Stored data:
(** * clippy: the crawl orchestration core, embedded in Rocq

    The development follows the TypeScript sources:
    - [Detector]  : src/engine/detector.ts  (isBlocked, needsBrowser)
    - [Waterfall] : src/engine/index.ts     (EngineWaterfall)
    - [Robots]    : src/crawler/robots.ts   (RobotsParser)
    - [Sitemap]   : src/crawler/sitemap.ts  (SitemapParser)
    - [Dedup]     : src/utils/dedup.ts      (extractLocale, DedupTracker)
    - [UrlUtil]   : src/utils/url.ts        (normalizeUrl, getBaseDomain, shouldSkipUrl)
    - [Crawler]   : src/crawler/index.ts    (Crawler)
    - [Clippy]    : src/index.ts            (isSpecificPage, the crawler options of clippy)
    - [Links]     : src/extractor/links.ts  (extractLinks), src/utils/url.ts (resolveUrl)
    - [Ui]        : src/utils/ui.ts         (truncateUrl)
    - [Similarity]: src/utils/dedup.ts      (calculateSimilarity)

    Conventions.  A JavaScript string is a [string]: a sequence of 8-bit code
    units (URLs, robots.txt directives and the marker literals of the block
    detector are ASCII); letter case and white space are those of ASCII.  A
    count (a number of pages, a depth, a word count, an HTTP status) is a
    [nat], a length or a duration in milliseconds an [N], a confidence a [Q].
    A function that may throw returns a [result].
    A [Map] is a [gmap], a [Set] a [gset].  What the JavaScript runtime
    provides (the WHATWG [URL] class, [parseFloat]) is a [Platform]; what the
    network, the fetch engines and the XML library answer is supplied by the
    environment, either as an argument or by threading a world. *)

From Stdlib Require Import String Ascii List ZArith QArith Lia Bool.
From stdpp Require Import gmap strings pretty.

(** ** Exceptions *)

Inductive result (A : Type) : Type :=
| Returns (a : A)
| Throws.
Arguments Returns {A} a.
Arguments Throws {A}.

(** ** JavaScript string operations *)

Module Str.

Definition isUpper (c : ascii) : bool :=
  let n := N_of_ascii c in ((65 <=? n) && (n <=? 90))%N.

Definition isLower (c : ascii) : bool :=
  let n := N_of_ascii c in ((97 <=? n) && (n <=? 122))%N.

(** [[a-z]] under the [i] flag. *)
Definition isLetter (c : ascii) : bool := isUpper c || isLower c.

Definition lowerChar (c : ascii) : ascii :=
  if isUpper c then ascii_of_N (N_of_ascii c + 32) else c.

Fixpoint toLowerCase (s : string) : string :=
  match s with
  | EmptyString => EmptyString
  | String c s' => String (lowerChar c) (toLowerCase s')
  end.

**Exercise details**.
The records above are to be duplicated in full and exactly.

**Solution**.
(** * clippy: the crawl orchestration core, embedded in Rocq

    The development follows the TypeScript sources:
    - [Detector]  : src/engine/detector.ts  (isBlocked, needsBrowser)
    - [Waterfall] : src/engine/index.ts     (EngineWaterfall)
    - [Robots]    : src/crawler/robots.ts   (RobotsParser)
    - [Sitemap]   : src/crawler/sitemap.ts  (SitemapParser)
    - [Dedup]     : src/utils/dedup.ts      (extractLocale, DedupTracker)
    - [UrlUtil]   : src/utils/url.ts        (normalizeUrl, getBaseDomain, shouldSkipUrl)
    - [Crawler]   : src/crawler/index.ts    (Crawler)
    - [Clippy]    : src/index.ts            (isSpecificPage, the crawler options of clippy)
    - [Links]     : src/extractor/links.ts  (extractLinks), src/utils/url.ts (resolveUrl)
    - [Ui]        : src/utils/ui.ts         (truncateUrl)
    - [Similarity]: src/utils/dedup.ts      (calculateSimilarity)

    Conventions.  A JavaScript string is a [string]: a sequence of 8-bit code
    units (URLs, robots.txt directives and the marker literals of the block
    detector are ASCII); letter case and white space are those of ASCII.  A
    count (a number of pages, a depth, a word count, an HTTP status) is a
    [nat], a length or a duration in milliseconds an [N], a confidence a [Q].
    A function that may throw returns a [result].
    A [Map] is a [gmap], a [Set] a [gset].  What the JavaScript runtime
    provides (the WHATWG [URL] class, [parseFloat]) is a [Platform]; what the
    network, the fetch engines and the XML library answer is supplied by the
    environment, either as an argument or by threading a world. *)

From Stdlib Require Import String Ascii List ZArith QArith Lia Bool.
From stdpp Require Import gmap strings pretty.

(** ** Exceptions *)

Inductive result (A : Type) : Type :=
| Returns (a : A)
| Throws.
Arguments Returns {A} a.
Arguments Throws {A}.

(** ** JavaScript string operations *)

Module Str.

Definition isUpper (c : ascii) : bool :=
  let n := N_of_ascii c in ((65 <=? n) && (n <=? 90))%N.

Definition isLower (c : ascii) : bool :=
  let n := N_of_ascii c in ((97 <=? n) && (n <=? 122))%N.

(** [[a-z]] under the [i] flag. *)
Definition isLetter (c : ascii) : bool := isUpper c || isLower c.

Definition lowerChar (c : ascii) : ascii :=
  if isUpper c then ascii_of_N (N_of_ascii c + 32) else c.

Fixpoint toLowerCase (s : string) : string :=
  match s with
  | EmptyString => EmptyString
  | String c s' => String (lowerChar c) (toLowerCase s')
  end.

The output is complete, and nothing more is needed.